Aradan zaman geçip de hesaba para yatmadığı anlaşılınca, sebebini araştırmış ve öğrenmiş.
Hatanın düzeltilmesi için görüşmelere başlamış.
Telefon görüşmeleri, yazışmalar vs.
İş uzamış.
Haftalar geçiyor, bir türlü ödeme yapılmıyor.
Hata ortaya çıktığına göre düzeltilmesi çabucak olur sanılabilir; resmî kurumlarda işler öyle yürümüyor.
İlgili servisin bir yazı yazması ve durumu bildirmesi gerek.
Muhasebe servisi düzeltmeyi yapacak.
Onaylanacak ve daha sonra ödeme gerçekleşecek.
Muhasebe servisi bir kat altta.
Normal şartlarda yazının ulaşması on dakika bile sürmez.
Lâkin durum yazı ile bildiriliyor, zarfa konulup postaya veriliyor.
Bildiğimiz posta. Düz posta.
Kâğıdı uçak yapsa pencereden atsa, aşağıya üç saniyede iner hâlbuki.
Bir dalgınlığın yol açtığı silsileyi görüyor musunuz?
*
Devlet kurumlarındaki işleyiş, çoğu zaman çözüme yönelik değildir.

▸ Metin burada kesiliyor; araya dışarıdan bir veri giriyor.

Lemma accepts_value (p : Z) (s : State) :
  calibMode s = false -> statics_ok s ->
  accepts p s =
  (state s =? S_IDLE) && sense p && (lastPin s =? 0) &&
  (MIN_ZC_PERIOD <=? zcTimer s).
Proof.
  intros Hc [Hl Hz].
  unfold accepts, zc_accept. rewrite Hc. cbn [negb andb].
  rewrite rising_edge_value by assumption.
  rewrite poll_zcTimer, sat_inc_min by assumption.
  unfold MIN_ZC_PERIOD.
  assert (G : (140 <? Z.min (zcTimer s + 1) 255) = (140 <=? zcTimer s)).
  { destruct (Z.ltb_spec 140 (Z.min (zcTimer s + 1) 255));
      destruct (Z.leb_spec 140 (zcTimer s)); try reflexivity; lia. }
  rewrite G.
  destruct (state s =? S_IDLE), (sense p), (lastPin s =? 0); reflexivity.
Qed.

(** X6: the exact condition under which the handler accepts a zero-cross
    edge in a reachable state: the state is Idle, the sense bit of this
    sample is high, the previous sample was low, and at least MIN_ZC_PERIOD
    ticks were counted before this one.  In particular a level that rose
    while the machine was busy is not an edge any more once it is Idle. *)
Theorem edge_acceptance_condition (p : Z) (s : State) :
  reachable s ->
  accepts p s =
  (state s =? S_IDLE) && sense p && (lastPin s =? 0) &&
  (MIN_ZC_PERIOD <=? zcTimer s).
Proof.
  intros Hr. apply accepts_value.
  - destruct (reachable_Inv s Hr) as [Hc _]. exact Hc.
  - apply reachable_statics. exact Hr.
Qed.

Lemma edge_acceptance_sample :
  accepts 4 dimmed = true /\ accepts 4 delaying = false /\
  accepts 4 (step firing (mkIn None 4)) = false.
Proof.
  split; [|split].
  - refine (eq_trans (edge_acceptance_condition 4 dimmed dimmed_reachable) _).
    vm_compute. reflexivity.
  - refine (eq_trans (edge_acceptance_condition 4 delaying
                        (run_reachable _ dimmed dimmed_reachable)) _).
    vm_compute. reflexivity.
  - refine (eq_trans (edge_acceptance_condition 4 (step firing (mkIn None 4))
                        (reach_step _ _ (run_reachable _ dimmed dimmed_reachable))) _).
    vm_compute. reflexivity.
Defined.

(** X7: what [setup] hands over to normal operation, for every edge
    sequence on which it completes: state Idle, output deasserted, delay
    value at the OFF sentinel, bounds inside their fixed limits (so
    [minDim < maxDim]), and a detector that accepts the very first high
    sample of the sense input. *)
Theorem setup_postcondition (fuel : nat) (sync : bool) (edges : nat -> option Z)
        (portb : Z) (s : State) :
  setup fuel sync edges (power_on portb) = Some s ->
  calibMode s = false /\ state s = S_IDLE /\ triac s = false /\
  dimValue s = DIM_OFF /\
  MIN_DIM_MIN <= minDim s <= MIN_DIM_MAX /\
  MAX_DIM_MIN <= maxDim s <= MAX_DIM_MAX /\ minDim s < maxDim s /\
  (forall p, accepts p s = sense p).
Proof.
  intros E. pose proof (reach_setup _ _ _ _ _ E) as Hr.
  destruct (reachable_Inv s Hr) as [Hc [Hmin [Hmax Hp]]].
  destruct (setup_statics _ _ _ _ _ E) as [Hs [_ [Hd [Hl Hz]]]].
  assert (Ht : triac s = false).
  { unfold phase_inv in Hp. rewrite Hs in Hp.
    unfold S_IDLE, S_ZC_OFFSET, S_DELAY, S_TRIGGER in Hp.
    destruct Hp as [[_ T] | [[X _] | [[X _] | [X _]]]];
      [exact T | discriminate X ..]. }
  unfold MIN_DIM_MIN, MIN_DIM_MAX, MAX_DIM_MIN, MAX_DIM_MAX in *.
  repeat split; try assumption; try lia.
  intros p. unfold accepts, zc_accept. rewrite Hc, Hs. cbn [negb andb].
  rewrite rising_edge_value by auto.
  rewrite poll_zcTimer, Hz, Hl.
  destruct (sense p); reflexivity.
Qed.

Lemma setup_postcondition_sample :
  calibMode calibrated = false /\ state calibrated = S_IDLE /\
  triac calibrated = false /\ dimValue calibrated = DIM_OFF /\
  MIN_DIM_MIN <= minDim calibrated <= MIN_DIM_MAX /\
  MAX_DIM_MIN <= maxDim calibrated <= MAX_DIM_MAX /\
  minDim calibrated < maxDim calibrated /\
  (forall p, accepts p calibrated = sense p).
Proof.
  apply (setup_postcondition 9 true (fun _ => Some 166) 0 calibrated).
  vm_compute. reflexivity.
Defined.

(** ** OFF means off *)

Lemma tempDimValue_off (a lo hi : Z) : ADC_OFF <= a -> tempDimValue a lo hi = DIM_OFF.
Proof.
  intros H. unfold tempDimValue. destruct (Z.leb_spec ADC_OFF a); [reflexivity | lia].
Qed.

Lemma isr_stays_off (p : Z) (s : State) :
  calibMode s = false -> phase_inv s -> triac s = false ->
  SAFETY_TIMEOUT < dimValue s ->
  triac (TIMER1_COMPA_vect p s) = false.
Proof.
  intros Hc Hp Ht Hd.
  unfold phase_inv, ZC_OFFSET, SAFETY_TIMEOUT, TRIGGER_PULSE_WIDTH in *.
  destruct Hp as [[Hs _] | [[Hs [Hr _]] | [[Hs [Hr _]] | [_ [_ T]]]]];
    [ | | | congruence].
  - destruct (accepts p s) eqn:Ha.
    + destruct (accepted_edge_state p s Hc Hs Ha) as [_ [_ [_ [_ [D _]]]]].
      rewrite D. exact Ht.
    + rewrite isr_idle_reject by assumption. autorewrite with isr. exact Ht.
  - destruct (Z.lt_ge_cases (counter s + 1) 8).
    + rewrite isr_offset_wait; try assumption; unfold ZC_OFFSET; try lia.
      autorewrite with isr. exact Ht.
    + rewrite isr_offset_done; try assumption; unfold ZC_OFFSET; try lia.
      autorewrite with isr. exact Ht.
  - destruct (Z.lt_ge_cases (counter s + 1) 210).
    + rewrite isr_delay_wait; try assumption; unfold SAFETY_TIMEOUT; try lia.
      autorewrite with isr. exact Ht.
    + rewrite isr_delay_timeout; try assumption; unfold SAFETY_TIMEOUT; try lia.
      autorewrite with isr. reflexivity.
Qed.

(** X8: OFF means off for as long as it lasts: from a reachable state with
    the output deasserted and [dimValue] above SAFETY_TIMEOUT, the output
    stays deasserted after every tick of every execution in which each loop
    iteration reads the control input at or above ADC_OFF, whatever the
    sense input does and for any number of half-cycles. *)
Theorem off_stays_off (s : State) (ins : list TickIn) :
  reachable s -> triac s = false -> SAFETY_TIMEOUT < dimValue s ->
  Forall input_off ins ->
  triac (run s ins) = false.
Proof.
  intros Hr Ht Hd Hin.
  pose proof (reachable_Inv s Hr) as HI. clear Hr.
  revert s HI Ht Hd. induction Hin as [|i ins Hi _ IH]; intros s HI Ht Hd;
    [exact Ht|].
  rewrite run_cons.
  assert (Hb : SAFETY_TIMEOUT < dimValue (background (bg_adc i) s)).
  { unfold input_off in Hi. destruct (bg_adc i) as [a|]; [|exact Hd].
    cbn [background]. unfold loop. fields. rewrite tempDimValue_off by assumption.
    reflexivity. }
  destruct HI as [Hc [Hmin [Hmax Hp]]].
  apply IH.
  - apply step_Inv. unfold Inv. auto.
  - unfold step. apply isr_stays_off; autorewrite with isr; try assumption.
    apply background_phase_inv. exact Hp.
  - unfold step. rewrite isr_dimValue. exact Hb.
Qed.

Lemma off_stays_off_sample :
  triac (run calibrated
           (mkIn (Some 1000) 4 :: quiet (repeat 0 100) ++
            quiet (repeat 4 150) ++ mkIn (Some 950) 0 :: quiet (repeat 4 30))) = false.
Proof.
  apply (off_stays_off calibrated).
  - exact calibrated_reachable.
  - vm_compute; reflexivity.
  - vm_compute; reflexivity.
  - repeat (apply Forall_cons || apply Forall_app || split);
      try apply Forall_forall; unfold input_off; try (cbn; unfold ADC_OFF; lia).
    all: intros x Hx; apply in_map_iff in Hx; destruct Hx as [? [<- _]]; exact I.
Defined.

Daha ziyade usule uygun yapma endişesi ağır basar.
İşlerin ağırlığı, aksaklığı hep bu yüzden.
Yoksa memurların işi yavaşlatmak, geciktirmek, ağırdan almak gibi bir niyeti yok.
Nadiren öyle olur.
Bir devlet içindeki işleyiş böyle hantallık arz ederken, birçok devletin bir konuda birleşmesi, ortak karar alması, ardından o kararları uygulaması bir düşünün ne kadar zordur.
*
G20 zirvesinde mülteci krizinin konuşulduğu yemekte garsonların senkronize servis yapması büyük ilgi görmüş.
Masadaki her konuğun önüne garsonlar aynı anda servis yapmışlar.
Fotoğraf güzeldi hakikaten.
Aile fotoğrafını da bütün liderler kolaylıkla imzaladı.
Fakat sıra karar almak olunca, o kadar rahat olamıyorlar.
Her birinin terör anlayışı başka, terörist anlayışı başka…
Birinin terörist gördüğünü diğeri kahraman görebiliyor.
Özeti, bana dokunmayan yılan bin yaşasın.
*
Türkiye'nin, Paris'teki saldırganlardan birini Fransa'ya iki defa sorduğu ortaya çıktı.
IŞİD bağlantısı olup olmadığıyla ilgili soruya Fransız makamları Fransız kalmışlar, bilgi vermemişler.
Ancak Paris saldırısından sonra uyanmışlar lütfedip cevap vermişler.
Geçmiş olsun.
*
Avrupa'nın her ülkesinde ve ABD'de cirit atan adamlarımız var.
Burada ciddi suçlara karışmışlar, aranırken bir yolunu bulup kaçmışlar.
İadesini istediğimiz kişiler hakkında o ülkelerin bize bir nanik yapmadıkları kaldı.
Bu durumda Gülen'in iadesiyle ilgili işlemlerden nasıl bir sonuç bekleyebiliriz?
ABD'nin iade edeceğine inanıyorsanız, cep telefonuna EDER yazın, boşluk bırakın…
Gelirse, o boşlukta kendine bir yer bulsun.